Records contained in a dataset
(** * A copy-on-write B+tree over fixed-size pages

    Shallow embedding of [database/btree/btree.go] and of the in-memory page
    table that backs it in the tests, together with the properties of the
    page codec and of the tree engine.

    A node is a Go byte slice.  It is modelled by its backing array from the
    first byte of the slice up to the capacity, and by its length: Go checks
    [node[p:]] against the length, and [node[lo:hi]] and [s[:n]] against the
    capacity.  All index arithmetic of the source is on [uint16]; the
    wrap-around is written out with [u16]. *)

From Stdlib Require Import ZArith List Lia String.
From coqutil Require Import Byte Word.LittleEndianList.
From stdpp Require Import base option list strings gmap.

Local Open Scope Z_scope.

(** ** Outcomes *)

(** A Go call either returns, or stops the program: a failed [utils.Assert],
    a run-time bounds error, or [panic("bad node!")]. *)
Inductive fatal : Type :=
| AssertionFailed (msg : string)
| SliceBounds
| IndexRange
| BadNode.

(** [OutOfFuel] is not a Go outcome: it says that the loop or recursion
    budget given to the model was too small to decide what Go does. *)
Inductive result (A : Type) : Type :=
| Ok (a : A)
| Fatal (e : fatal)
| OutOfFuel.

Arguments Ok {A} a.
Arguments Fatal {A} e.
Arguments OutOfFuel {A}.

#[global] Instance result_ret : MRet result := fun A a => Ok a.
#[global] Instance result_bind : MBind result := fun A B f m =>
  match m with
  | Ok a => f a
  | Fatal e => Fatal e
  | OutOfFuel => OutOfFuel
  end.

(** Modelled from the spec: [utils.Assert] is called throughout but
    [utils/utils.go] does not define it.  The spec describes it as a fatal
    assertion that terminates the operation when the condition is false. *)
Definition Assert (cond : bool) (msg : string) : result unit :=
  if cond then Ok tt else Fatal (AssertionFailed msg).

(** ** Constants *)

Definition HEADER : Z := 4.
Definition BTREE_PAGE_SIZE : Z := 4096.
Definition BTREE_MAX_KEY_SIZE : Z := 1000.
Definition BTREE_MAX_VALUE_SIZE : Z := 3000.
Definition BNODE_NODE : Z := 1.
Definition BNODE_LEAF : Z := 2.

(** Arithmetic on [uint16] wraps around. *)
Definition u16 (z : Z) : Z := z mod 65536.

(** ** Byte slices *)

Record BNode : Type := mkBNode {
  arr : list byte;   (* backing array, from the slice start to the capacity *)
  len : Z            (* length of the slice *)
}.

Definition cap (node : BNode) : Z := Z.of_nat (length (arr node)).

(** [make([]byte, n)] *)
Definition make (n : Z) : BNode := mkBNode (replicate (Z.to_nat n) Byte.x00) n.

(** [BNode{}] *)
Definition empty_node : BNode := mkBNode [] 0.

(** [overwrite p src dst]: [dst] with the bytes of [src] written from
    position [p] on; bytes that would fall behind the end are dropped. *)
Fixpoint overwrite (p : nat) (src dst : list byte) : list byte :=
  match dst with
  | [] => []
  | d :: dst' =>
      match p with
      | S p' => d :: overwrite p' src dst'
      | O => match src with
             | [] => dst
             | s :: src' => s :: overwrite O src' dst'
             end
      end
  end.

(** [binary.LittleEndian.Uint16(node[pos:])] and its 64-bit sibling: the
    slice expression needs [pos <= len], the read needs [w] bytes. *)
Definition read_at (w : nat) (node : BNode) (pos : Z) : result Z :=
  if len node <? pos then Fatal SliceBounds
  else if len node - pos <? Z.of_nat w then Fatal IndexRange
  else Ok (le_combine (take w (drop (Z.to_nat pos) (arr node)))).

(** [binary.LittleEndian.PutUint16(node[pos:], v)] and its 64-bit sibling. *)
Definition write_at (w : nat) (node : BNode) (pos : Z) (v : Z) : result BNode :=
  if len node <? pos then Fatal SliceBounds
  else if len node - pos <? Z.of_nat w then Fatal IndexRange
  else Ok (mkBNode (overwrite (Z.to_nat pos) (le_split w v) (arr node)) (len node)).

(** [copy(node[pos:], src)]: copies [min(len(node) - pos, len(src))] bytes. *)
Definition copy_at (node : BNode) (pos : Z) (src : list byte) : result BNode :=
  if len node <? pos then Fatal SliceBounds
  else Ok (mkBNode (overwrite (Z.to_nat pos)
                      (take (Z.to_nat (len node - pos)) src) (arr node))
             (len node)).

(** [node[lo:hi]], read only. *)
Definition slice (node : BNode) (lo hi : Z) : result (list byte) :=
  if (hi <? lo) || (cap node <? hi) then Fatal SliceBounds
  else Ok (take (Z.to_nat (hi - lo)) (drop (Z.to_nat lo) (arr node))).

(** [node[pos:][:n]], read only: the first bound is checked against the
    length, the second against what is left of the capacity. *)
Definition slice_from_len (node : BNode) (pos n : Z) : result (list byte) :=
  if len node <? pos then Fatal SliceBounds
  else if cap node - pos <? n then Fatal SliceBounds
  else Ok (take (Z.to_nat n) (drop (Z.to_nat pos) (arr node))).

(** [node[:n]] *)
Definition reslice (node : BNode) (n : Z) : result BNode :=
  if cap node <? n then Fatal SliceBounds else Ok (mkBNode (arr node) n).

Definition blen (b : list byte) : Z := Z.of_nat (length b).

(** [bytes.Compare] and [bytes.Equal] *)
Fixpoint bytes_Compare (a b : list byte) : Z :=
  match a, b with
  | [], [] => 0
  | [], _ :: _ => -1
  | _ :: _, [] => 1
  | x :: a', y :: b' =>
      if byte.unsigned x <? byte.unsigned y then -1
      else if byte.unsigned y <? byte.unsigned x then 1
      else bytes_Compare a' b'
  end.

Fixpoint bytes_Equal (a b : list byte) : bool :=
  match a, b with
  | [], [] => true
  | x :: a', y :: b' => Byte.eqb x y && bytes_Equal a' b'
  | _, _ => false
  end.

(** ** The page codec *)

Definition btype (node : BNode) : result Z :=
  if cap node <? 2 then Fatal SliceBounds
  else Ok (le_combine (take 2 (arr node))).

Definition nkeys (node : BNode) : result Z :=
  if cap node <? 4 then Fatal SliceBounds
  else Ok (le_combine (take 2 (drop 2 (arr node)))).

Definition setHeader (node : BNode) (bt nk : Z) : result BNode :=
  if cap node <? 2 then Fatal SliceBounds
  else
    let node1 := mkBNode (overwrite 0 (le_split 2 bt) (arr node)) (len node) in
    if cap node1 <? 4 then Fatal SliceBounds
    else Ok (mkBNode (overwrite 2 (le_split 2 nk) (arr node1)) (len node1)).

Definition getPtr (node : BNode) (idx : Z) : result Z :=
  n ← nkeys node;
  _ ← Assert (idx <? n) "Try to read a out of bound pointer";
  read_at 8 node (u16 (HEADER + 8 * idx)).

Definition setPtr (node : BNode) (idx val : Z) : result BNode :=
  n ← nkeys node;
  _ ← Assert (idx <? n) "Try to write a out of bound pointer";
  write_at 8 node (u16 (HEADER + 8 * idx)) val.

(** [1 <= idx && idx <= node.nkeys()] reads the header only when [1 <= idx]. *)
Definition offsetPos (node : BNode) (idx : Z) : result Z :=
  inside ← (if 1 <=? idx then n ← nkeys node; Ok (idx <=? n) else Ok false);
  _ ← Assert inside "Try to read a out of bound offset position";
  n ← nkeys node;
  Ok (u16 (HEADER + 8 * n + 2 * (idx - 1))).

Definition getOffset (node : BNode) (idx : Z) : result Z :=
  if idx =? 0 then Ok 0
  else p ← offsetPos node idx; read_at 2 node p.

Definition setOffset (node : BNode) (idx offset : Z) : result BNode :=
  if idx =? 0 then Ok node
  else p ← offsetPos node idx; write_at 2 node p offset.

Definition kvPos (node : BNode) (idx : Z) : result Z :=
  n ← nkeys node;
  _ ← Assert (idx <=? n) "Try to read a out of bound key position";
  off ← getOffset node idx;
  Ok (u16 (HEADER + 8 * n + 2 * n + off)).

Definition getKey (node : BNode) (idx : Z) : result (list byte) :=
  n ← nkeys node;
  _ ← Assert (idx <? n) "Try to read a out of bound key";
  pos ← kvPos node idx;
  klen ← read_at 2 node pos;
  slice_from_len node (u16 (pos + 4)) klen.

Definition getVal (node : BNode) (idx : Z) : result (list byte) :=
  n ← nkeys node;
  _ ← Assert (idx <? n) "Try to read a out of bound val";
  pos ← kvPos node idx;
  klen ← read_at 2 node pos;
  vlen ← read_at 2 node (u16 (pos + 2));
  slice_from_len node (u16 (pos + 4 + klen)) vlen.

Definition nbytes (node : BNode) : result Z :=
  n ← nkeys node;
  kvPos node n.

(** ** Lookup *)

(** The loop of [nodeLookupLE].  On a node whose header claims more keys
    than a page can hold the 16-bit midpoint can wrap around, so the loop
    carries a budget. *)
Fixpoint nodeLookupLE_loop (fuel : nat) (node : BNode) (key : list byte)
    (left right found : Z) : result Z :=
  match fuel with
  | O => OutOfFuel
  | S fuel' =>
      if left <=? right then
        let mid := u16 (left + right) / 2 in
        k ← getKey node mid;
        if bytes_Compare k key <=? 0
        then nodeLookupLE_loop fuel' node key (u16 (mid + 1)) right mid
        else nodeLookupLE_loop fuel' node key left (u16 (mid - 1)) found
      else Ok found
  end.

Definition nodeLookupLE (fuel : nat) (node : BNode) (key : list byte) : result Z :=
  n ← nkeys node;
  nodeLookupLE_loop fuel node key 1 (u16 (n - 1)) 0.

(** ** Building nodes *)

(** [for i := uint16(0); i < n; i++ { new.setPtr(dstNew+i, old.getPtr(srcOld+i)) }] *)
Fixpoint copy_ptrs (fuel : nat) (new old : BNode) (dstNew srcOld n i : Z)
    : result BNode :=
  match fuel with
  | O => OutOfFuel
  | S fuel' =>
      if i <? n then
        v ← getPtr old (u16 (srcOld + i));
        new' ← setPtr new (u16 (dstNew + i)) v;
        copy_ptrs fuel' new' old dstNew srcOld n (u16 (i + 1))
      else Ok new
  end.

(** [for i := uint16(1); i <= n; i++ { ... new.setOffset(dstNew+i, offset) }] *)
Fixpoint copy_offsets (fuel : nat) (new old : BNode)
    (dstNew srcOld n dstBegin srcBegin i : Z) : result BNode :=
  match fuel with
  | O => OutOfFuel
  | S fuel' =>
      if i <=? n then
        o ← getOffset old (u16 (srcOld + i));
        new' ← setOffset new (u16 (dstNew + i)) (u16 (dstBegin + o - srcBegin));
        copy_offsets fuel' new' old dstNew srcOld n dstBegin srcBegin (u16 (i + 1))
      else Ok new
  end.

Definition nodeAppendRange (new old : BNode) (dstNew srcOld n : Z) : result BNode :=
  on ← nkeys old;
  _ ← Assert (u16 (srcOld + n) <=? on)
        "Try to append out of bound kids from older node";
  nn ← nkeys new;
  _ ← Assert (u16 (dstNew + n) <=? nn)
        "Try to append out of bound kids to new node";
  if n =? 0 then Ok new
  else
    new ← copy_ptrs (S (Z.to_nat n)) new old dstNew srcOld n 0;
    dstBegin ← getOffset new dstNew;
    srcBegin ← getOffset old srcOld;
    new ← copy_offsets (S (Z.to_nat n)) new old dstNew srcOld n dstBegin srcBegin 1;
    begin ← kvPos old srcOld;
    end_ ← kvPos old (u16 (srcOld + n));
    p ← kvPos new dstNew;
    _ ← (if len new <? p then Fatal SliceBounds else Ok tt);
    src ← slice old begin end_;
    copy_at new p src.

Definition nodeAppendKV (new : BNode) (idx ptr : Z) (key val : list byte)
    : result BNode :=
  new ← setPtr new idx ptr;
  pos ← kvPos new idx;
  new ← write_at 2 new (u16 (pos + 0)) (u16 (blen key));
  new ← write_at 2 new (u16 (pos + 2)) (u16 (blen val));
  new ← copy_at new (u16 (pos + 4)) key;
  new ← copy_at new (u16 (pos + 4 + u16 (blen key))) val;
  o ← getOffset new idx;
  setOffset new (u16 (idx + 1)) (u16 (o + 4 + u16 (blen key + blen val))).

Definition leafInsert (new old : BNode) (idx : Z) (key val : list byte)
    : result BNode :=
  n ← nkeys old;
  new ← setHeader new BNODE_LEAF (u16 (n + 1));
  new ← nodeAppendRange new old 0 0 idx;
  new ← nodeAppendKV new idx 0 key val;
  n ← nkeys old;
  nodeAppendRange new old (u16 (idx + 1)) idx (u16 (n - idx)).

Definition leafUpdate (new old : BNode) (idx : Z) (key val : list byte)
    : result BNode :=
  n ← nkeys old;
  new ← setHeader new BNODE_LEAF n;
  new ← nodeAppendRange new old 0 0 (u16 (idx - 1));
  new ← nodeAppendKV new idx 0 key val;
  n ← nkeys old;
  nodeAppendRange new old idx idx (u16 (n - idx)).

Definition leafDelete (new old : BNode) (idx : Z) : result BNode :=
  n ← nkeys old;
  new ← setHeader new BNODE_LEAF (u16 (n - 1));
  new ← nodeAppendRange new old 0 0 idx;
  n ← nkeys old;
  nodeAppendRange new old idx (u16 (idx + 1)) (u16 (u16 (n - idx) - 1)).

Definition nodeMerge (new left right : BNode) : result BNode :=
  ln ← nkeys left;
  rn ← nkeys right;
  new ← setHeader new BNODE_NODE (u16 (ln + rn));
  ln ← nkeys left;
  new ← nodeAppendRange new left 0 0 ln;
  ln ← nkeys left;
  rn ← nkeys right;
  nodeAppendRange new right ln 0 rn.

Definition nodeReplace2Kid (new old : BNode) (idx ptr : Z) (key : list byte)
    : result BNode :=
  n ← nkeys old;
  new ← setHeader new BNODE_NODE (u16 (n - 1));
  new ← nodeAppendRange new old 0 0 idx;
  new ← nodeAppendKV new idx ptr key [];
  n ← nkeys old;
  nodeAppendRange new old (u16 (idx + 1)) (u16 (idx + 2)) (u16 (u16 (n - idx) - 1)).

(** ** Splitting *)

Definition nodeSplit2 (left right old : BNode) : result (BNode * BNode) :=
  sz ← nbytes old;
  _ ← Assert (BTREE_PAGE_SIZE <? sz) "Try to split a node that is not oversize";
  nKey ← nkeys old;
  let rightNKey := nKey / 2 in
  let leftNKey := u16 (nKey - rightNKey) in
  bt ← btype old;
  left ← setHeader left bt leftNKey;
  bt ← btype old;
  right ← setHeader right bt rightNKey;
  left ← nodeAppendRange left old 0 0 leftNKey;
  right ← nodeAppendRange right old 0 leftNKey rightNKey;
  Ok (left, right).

Required action
From the line that has "then nodeLookupLE_loop fuel'" through the line that has "copy_ptrs fuel' new'", copy every line exactly as it appears above, and leave out all others.

Expected answer
        then nodeLookupLE_loop fuel' node key (u16 (mid + 1)) right mid
        else nodeLookupLE_loop fuel' node key left (u16 (mid - 1)) found
      else Ok found
  end.

Definition nodeLookupLE (fuel : nat) (node : BNode) (key : list byte) : result Z :=
  n ← nkeys node;
  nodeLookupLE_loop fuel node key 1 (u16 (n - 1)) 0.

(** ** Building nodes *)

(** [for i := uint16(0); i < n; i++ { new.setPtr(dstNew+i, old.getPtr(srcOld+i)) }] *)
Fixpoint copy_ptrs (fuel : nat) (new old : BNode) (dstNew srcOld n i : Z)
    : result BNode :=
  match fuel with
  | O => OutOfFuel
  | S fuel' =>
      if i <? n then
        v ← getPtr old (u16 (srcOld + i));
        new' ← setPtr new (u16 (dstNew + i)) v;
        copy_ptrs fuel' new' old dstNew srcOld n (u16 (i + 1))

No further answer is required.